Naturally, I suppose, the highways are always like that. The freeways, the side streets and the various old clay roads that lead to barns nobody's put an eye to since the 1940s or thereabouts. The way I see it, I got about fourteen or so of them lost-lookin'-for-somethin'-they-don't-know-what types scattered between Barkley to Dempsey. Three in Dempsey proper, on old Jarvis' fuckin' trout farm, which is pretty spread out. Not that Jarvis himself needs any of that land, so it ain't hurtin' him none. Hell, the last time I sees a delivery truck needin' some fish from that poor old boy musta been way back before Killington Station burnt down, and I don't recall when that was so you best just look it up on microfiche.

Two nights ago I ate at the Pass-Thru Diner way off of Route 20, made myself the acquaintance of a young lady by the name of Nanci. She was "nearing twenty-five," she said, but could be pressed to say no more of it. Guess that means she was almost thirty. Looked seventeen to me in some lights, and then, yeah, thirty, in others. Long blond hair up in a pony tail so sharp it could whip a horse across the track, I'd say. Sweet as an apple on the ground, she was.

Nanci took me to a lake way back in the woods behind Pass-Thru with two six-packs of the local canned beer she paid for with her tips from that night. The beer tasted like horse piss, but I said I'd pay her back for it anyway, and to that she smiled, which made me smile too, because what the fuck's she smiling for, I thought. Half a mind to wipe those white teeth away red.

Ain't spent twenty minutes out there before she starts fiddling with my hair and kissing me on the chin. So's I do a little of my own stuff; undid her blouse, tossed the Pass-Thru apron into the lake.

"Why'd you do that," she asks all giggly like she really was already buzzed from three cans. And hell, maybe she was. Didn't stop my answer from being any less valuable to history, though.

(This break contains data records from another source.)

(** * Feed pipeline and fan-out worker: a shallow embedding

    The development follows the layout of the repository:

    - [services/fanout-worker/app/main.py]   -> [Module FanoutWorker]
    - [services/api/app/clients/redis_client.py]   -> [Module RedisClient]
    - [services/api/app/clients/pinot_client.py]   -> [Module PinotClient]
    - [services/api/app/clients/feast_client.py]   -> [Module FeastClient]
    - [services/api/app/clients/ranking_client.py] -> [Module RankingClient]
    - [services/api/app/routers/feed.py]           -> [Module Feed]

    Python values that arrive over the wire are kept as JSON trees and the
    dynamic checks the interpreter performs on them ([d[k]], [d.get], [len],
    iteration, truthiness) are written out, each with the exception it raises.
    Floats are idealised as real numbers: a statement about a computed float
    is made up to rounding, and for inputs on which the float computation
    neither overflows nor underflows. *)

From Stdlib Require Import Reals Lra Psatz QArith ZArith Lia.
From stdpp Require Import base option list gmap strings sorting pretty.

#[local] Set Warnings "-clear-no-such-hyp".
Local Open Scope string_scope.
Local Open Scope list_scope.

(** ** Exceptions and the result of a Python call *)

Inductive exn : Type :=
| KeyError
| TypeError
| AttributeError
| IndexError
| ValueError
| ZeroDivisionError
| OverflowError
| HTTPException (status_code : Z)
| ClientError (what : string).  (* raised by httpx / redis / qdrant / the SQL driver *)

Inductive py (A : Type) : Type :=
| Return (a : A)
| Raise (e : exn).
Arguments Return {A} a.
Arguments Raise {A} e.

#[global] Instance py_ret : MRet py := fun A a => Return a.
#[global] Instance py_bind : MBind py := fun A B f m =>
  match m with
  | Return a => f a
  | Raise e => Raise e
  end.
#[global] Instance py_fmap : FMap py := fun A B f m =>
  match m with
  | Return a => Return (f a)
  | Raise e => Raise e
  end.

(** [try: body / except Exception as exc: handler(exc)].  Every class of
    [exn] derives from [Exception]. *)
Definition try_except {A} (body : py A) (handler : exn -> py A) : py A :=
  match body with
  | Return a => Return a
  | Raise e => handler e
  end.

Definition raises {A} (m : py A) : Prop := exists e, m = Raise e.
Definition returns {A} (m : py A) : Prop := exists a, m = Return a.

(** [for x in xs: body], threading an accumulator and stopping at the first
    exception. *)
Fixpoint py_foldl {A B} (f : B -> A -> py B) (acc : B) (xs : list A) : py B :=
  match xs with
  | [] => Return acc
  | x :: xs' => acc' ← f acc x; py_foldl f acc' xs'
  end.

Fixpoint py_mapM {A B} (f : A -> py B) (xs : list A) : py (list B) :=
  match xs with
  | [] => Return []
  | x :: xs' => y ← f x; ys ← py_mapM f xs'; Return (y :: ys)
  end.

(** ** JSON-shaped Python values *)

#[warnings="-register-all"]
Inductive json : Type :=
| JNull
| JBool (b : bool)
| JNum (r : R)
| JStr (s : string)
| JArr (items : list json)
| JObj (fields : list (string * json)).

#[global] Instance R_eq_dec : EqDecision R := Req_dec_T.

Fixpoint assoc_get {V} (fields : list (string * V)) (k : string) : option V :=
  match fields with
  | [] => None
  | (k', v) :: rest => if String.eqb k' k then Some v else assoc_get rest k
  end.

(** [bool(v)] *)
Definition truthy (v : json) : bool :=
  match v with
  | JNull => false
  | JBool b => b
  | JNum r => negb (bool_decide (r = 0%R))
  | JStr s => negb (String.eqb s "")
  | JArr items => match items with [] => false | _ => true end
  | JObj fields => match fields with [] => false | _ => true end
  end.

(** Lists and dicts are unhashable: they can be neither set members nor
    dict keys. *)
Definition hashable (v : json) : bool :=
  match v with
  | JArr _ | JObj _ => false
  | _ => true
  end.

Funny thing is, I don't ever get very far with the ladies. Take Nanci, for instance, or Jeanna before her, or that girl Caithlin with the dimples and that great ass, who kept talkin' about medical school all the night long.. They were all pretty, all lonely, and well let's face it...all of them were drunk AND lonely. And pretty. A little huggin', a little kissin', and a little of the other stuff...but then I'm just, well, gone. Truth is, I don't know what comes over me. Do I feel guilty? Am I too anxious, nervous or embarrassed about something? Do I think maybe I can't please a woman or something? Or that she's only with me cause of the beer in her blood? It's a wild thing, sometimes.

I just don't know.

I skipped Nanci's eyes across the surface of the lake like they was stones, and in the moonlight that's just what they looked like. It seems I always got a tarp or two in the back of the pick-up when I need it, and I wrapped her tightly in a big yellow one I'd got from Miller the handyman down in Turtle Town. Maybe she done floated past some fishermen out on the bog by now, but who knows? I don't think I secured her too well to that log seein' as how I was pretty drunk by then as well. Sure, I paid Nanci back. Gave her enough payback to make it look like I had some vendetta against the girl. But I didn't. I didn't even know her last name.